Improvements to Land Surface Modeling in Polygonal Tundra
Authors
Charles Abolt1* ([email protected]), Scott Painter2, Xiang Huang1, Ethan Coon2, Katrina Bennett1, Colleen Iversen2
Institutions
1Los Alamos National Laboratory, Los Alamos, NM; 2Oak Ridge National Laboratory, Oak Ridge, TN
URLs
Abstract
For over a decade, the Next-Generation Ecosystem Experiments (NGEE) Arctic project has conducted research regarding the impact of climate change on hydrologic processes in ice wedge polygonal tundra. The long-term goal of this research is to develop process representation of changing polygonal microtopography and surface inundation dynamics within the land component of the Energy Exascale Earth System Model (E3SM), DOE’s flagship Earth system model. Among the most important research questions are whether the land surface will become wetter or drier and how changes to surface wetness will impact ground-atmosphere carbon exchange.
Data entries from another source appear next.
(** The backoff before attempt [attempt + 1] is exact up to 56 attempts. *)
Lemma compute_backoff_done retry_after attempt :
  (1 <= attempt <= 56)%N ->
  compute_backoff retry_after attempt = Done (N.min (match retry_after with Some d => d | None => 500 * 2 ^ (attempt - 1) end) (cl_max_retry_after client)).
Proof using Type.
  intros H. unfold compute_backoff. destruct retry_after; [done|]. rewrite (proj2 (N.ltb_lt _ _)) by lia. rewrite N.shiftl_1_l.
  pose proof (N.pow_le_mono_r 2 (attempt - 1) 55 ltac:(lia) ltac:(lia)) as Hp. change (2 ^ 55)%N with 36028797018963968%N in Hp.
  rewrite (proj2 (N.leb_le _ _)); [done|]. change u64_max with 18446744073709551615%N. lia.
Qed.

Lemma idempotent_loop_done left_attempts attempt method url body content_type accept s :
  (1 <= attempt)%N -> (attempt + N.of_nat left_attempts <= 57)%N ->
  exists s' r, idempotent_loop left_attempts attempt method url body content_type accept s = Done (s', r).
Proof using Type.
  revert attempt s. induction left_attempts as [|n IH]; intros attempt s H1 Hn; cbn [idempotent_loop]; destruct (execute_within _ _ _ _ _ _) as [s1 [response|e]]; try (by eexists _, _).
  all: destruct e; try (by eexists _, _). all: destruct (_ =? 429)%N; try (by eexists _, _).
  rewrite compute_backoff_done by lia. destruct (sleep_with_cancel _ s1) as [s2 [[]|e]]; [|by eexists _, _]. apply IH; lia.
Qed.

Lemma make_calls_done calls s : (cl_max_rate_limit_retries client <= 57)%N -> exists s', make_calls calls s = Done s'.
Proof using Type.
  intros Hr. revert s. induction calls as [|c calls IH]; intros s; cbn [make_calls]; [by eexists|].
  assert (exists s' r, make_call c s = Done (s', r)) as (s'&r&->); [|apply IH].
  unfold make_call. destruct (ca_retried c); [apply idempotent_loop_done; lia|]. destruct (execute_within _ _ _ _ _ _) as [s1 r]. by eexists _, _.
Qed.

(** C11: The credentials stay with the server they are for. On any network, whatever the servers
    answer and wherever they redirect to, a sequence of calls with up to 57 attempts each ends,
    and each request that is sent belongs to one of the calls, at most 11 for each attempt. A
    request with an Authorization header goes to the origin of the configured session and of the
    URL that the caller named, on TLS or from a URL of a loopback host; a request body goes only
    to the origin that the caller named; and a call that starts on TLS stays on TLS. *)
Theorem credentials_stay calls s :
  (cl_max_rate_limit_retries client <= 57)%N ->
  exists s', make_calls calls s = Done s' /\
    sent_after (ht_sent s) (11 * attempts * length calls) (fun q => exists c, c ∈ calls /\ stays_with (ca_url c) q) s'.
Proof using Type. intros Hr. destruct (make_calls_done calls s Hr) as [s' E]. exists s'. by split; [|apply make_calls_sent]. Qed.

(** From the 57th attempt on, the product of the backoff does not fit 64 bits. *)
Lemma compute_backoff_overflows : compute_backoff None 57 = Panic.
Proof using Type. reflexivity. Qed.
End http.

(** A server that is busy once, then redirects a GET to another origin. *)
Definition sample_answer (sent : list Sent) : result Reply text :=
  let reply status location retry := Ok {| rp_status := status; rp_location := location; rp_content_type := None; rp_retry_after := retry; rp_body := Ok (lit "{}") |} in
  match last sent with
  | Some q =>
      if same_origin (sn_url q) (lit "https://cdn.example.net/") then reply 200%N None None
      else if (length sent =? 1)%nat then reply 429%N None (Some (lit " 1 ")) else reply 302%N (Some (lit "//cdn.example.net/session")) None
  | None => Err (lit "no request")
  end.

Definition sample_client : Client :=
  {| cl_authorization := Some (lit "Bearer secret"); cl_session_url := lit "https://jmap.example.org/.well-known/jmap"; cl_max_rate_limit_retries := 3; cl_max_retry_after := 40 |}.

Definition sample_call : Call :=
  {| ca_retried := true; ca_method := Get; ca_url := lit "https://JMAP.example.org:443/session"; ca_body := None; ca_content_type := None; ca_accept := lit "application/json" |}.

Lemma credentials_stay_witness :
  exists s', make_calls sample_answer (fun _ => false) sample_client (fun _ => None) [sample_call] {| ht_sent := []; ht_looks := 0; ht_retry_after := None; ht_slept := [] |} = Done s' /\
    ((fun q => (sn_url q, authorized (sn_headers q))) <$> ht_sent s') =
      [(lit "https://JMAP.example.org:443/session", true); (lit "https://JMAP.example.org:443/session", true); (lit "https://cdn.example.net/session", false)] /\
    ht_slept s' = [20; 20]%N /\
    Forall (stays_with sample_client (ca_url sample_call)) (ht_sent s').
Proof.
  destruct (credentials_stay sample_answer (fun _ => false) sample_client (fun _ => None) [sample_call] {| ht_sent := []; ht_looks := 0; ht_retry_after := None; ht_slept := [] |})
    as (s'&E&new&Hnew&_&Hall); [by_decide|].
  exists s'. split; [exact E|]. vm_compute in E. injection E as E. rewrite <- E at 1 2. split; [by vm_compute|]. split; [by vm_compute|].
  cbn [ht_sent app] in Hnew. rewrite Hnew. eapply Forall_impl; [exact Hall|]. cbn. intros q (c&Hc%list_elem_of_singleton&Hq). by rewrite Hc in Hq.
Defined.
Early work focused on developing and validating the Amanzi–Advanced Terrestrial Simulator (ATS), a physics-rich surface-subsurface hydrologic code, at the spatial scale of individual ice wedge polygons. More recently, observation-constrained, basin-scale Amanzi-ATS simulations on the outer coastal plain of the Beaufort Sea have projected that ice wedge polygon landscapes are likely to become drier over the next century due to improved surface drainage in thermokarst terrain. Recent satellite remote sensing work is consistent with this finding but has also demonstrated that the response of inundation dynamics will be highly impacted by macroscale topographic setting. At present, the NGEE Arctic project is conducting a new ensemble of basin-scale simulations in five watersheds throughout the Alaskan North Slope, ranging from flat to very hilly (>100 m of relief in less than 1 square kilometer). The results are being analyzed to determine new empirical relationships between surface water storage, surface inundation fraction, and runoff, which change as a function of active layer deepening to reflect the impact of ground subsidence and microtopographic deformation on surface hydrology. These new empirical equations will be embedded within the land component of E3SM and switched on within columns representing polygonal ground. This new functionality will enable regional and pan-Arctic assessments of the extent to which changing polygonal microtopography impacts Arctic carbon cycling as air temperatures continue to rise.